> [Work order]: The entries shown next need to be written again word for word.

*** The records ***

(* ===== verification/RecoveryProgress.v ===== *)
(** Recovery makes progress: see [RecoveryTheorems].

    The publisher holds the books [views] after [w] updates and publishes one
    snapshot cycle of them; further updates follow.  However the frames
    arrive, the batch that [build] returns when all of them are there brings
    any set of books to the publisher's. *)
From S2P Require Import Prelude.
From S2P Require Import Types.
From S2P Require Import Wire.
From S2P Require Import MatchBook.
From S2P Require Import MarketView.
From S2P Require Import BookHash.
From S2P Require Import Snapshot.
From S2P Require Import MarketRecovery.
From S2P Require Import RecoveryTheorems.
From stdpp Require Import functions base gmap list sorting.
From Stdlib Require Import ZArith Lia.

Local Open Scope Z_scope.

(** The order [u] as a synthesizer lists it in ticker [t]. *)
Record listed (t : nat) (id : Z) (u : MEMarketUpdate) : Prop := {
  ls_id : mu_order_id u = id;
  ls_ticker : mu_ticker_id u = Z.of_nat t;
  ls_type : mu_type u = MD_ADD;
  ls_valid : valid_add u = true;
  ls_priority : 0 < mu_priority u < Priority_INVALID
}.

Record public_books (views : list View) : Prop := {
  pb_length : length views = Z.to_nat ME_MAX_TICKERS;
  pb_listed t m id u : views !! t = Some m -> m !! id = Some u -> listed t id u
}.

(** Events numbered from [a]: the frames of a cycle, and the increments behind
    update [w]. *)
Definition frames_from (a cycle w hash : Z) (events : list MEMarketUpdate) : list MDPMarketUpdate :=
  imap (λ i e, mkMDP (a + Z.of_nat i) e cycle w hash) events.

*** End of The records ***

> [Completed task]:
(* ===== verification/RecoveryProgress.v ===== *)
(** Recovery makes progress: see [RecoveryTheorems].

    The publisher holds the books [views] after [w] updates and publishes one
    snapshot cycle of them; further updates follow.  However the frames
    arrive, the batch that [build] returns when all of them are there brings
    any set of books to the publisher's. *)
From S2P Require Import Prelude.
From S2P Require Import Types.
From S2P Require Import Wire.
From S2P Require Import MatchBook.
From S2P Require Import MarketView.
From S2P Require Import BookHash.
From S2P Require Import Snapshot.
From S2P Require Import MarketRecovery.
From S2P Require Import RecoveryTheorems.
From stdpp Require Import functions base gmap list sorting.
From Stdlib Require Import ZArith Lia.

Local Open Scope Z_scope.

(** The order [u] as a synthesizer lists it in ticker [t]. *)
Record listed (t : nat) (id : Z) (u : MEMarketUpdate) : Prop := {
  ls_id : mu_order_id u = id;
  ls_ticker : mu_ticker_id u = Z.of_nat t;
  ls_type : mu_type u = MD_ADD;
  ls_valid : valid_add u = true;
  ls_priority : 0 < mu_priority u < Priority_INVALID
}.

Record public_books (views : list View) : Prop := {
  pb_length : length views = Z.to_nat ME_MAX_TICKERS;
  pb_listed t m id u : views !! t = Some m -> m !! id = Some u -> listed t id u
}.

(** Events numbered from [a]: the frames of a cycle, and the increments behind
    update [w]. *)
Definition frames_from (a cycle w hash : Z) (events : list MEMarketUpdate) : list MDPMarketUpdate :=
  imap (λ i e, mkMDP (a + Z.of_nat i) e cycle w hash) events.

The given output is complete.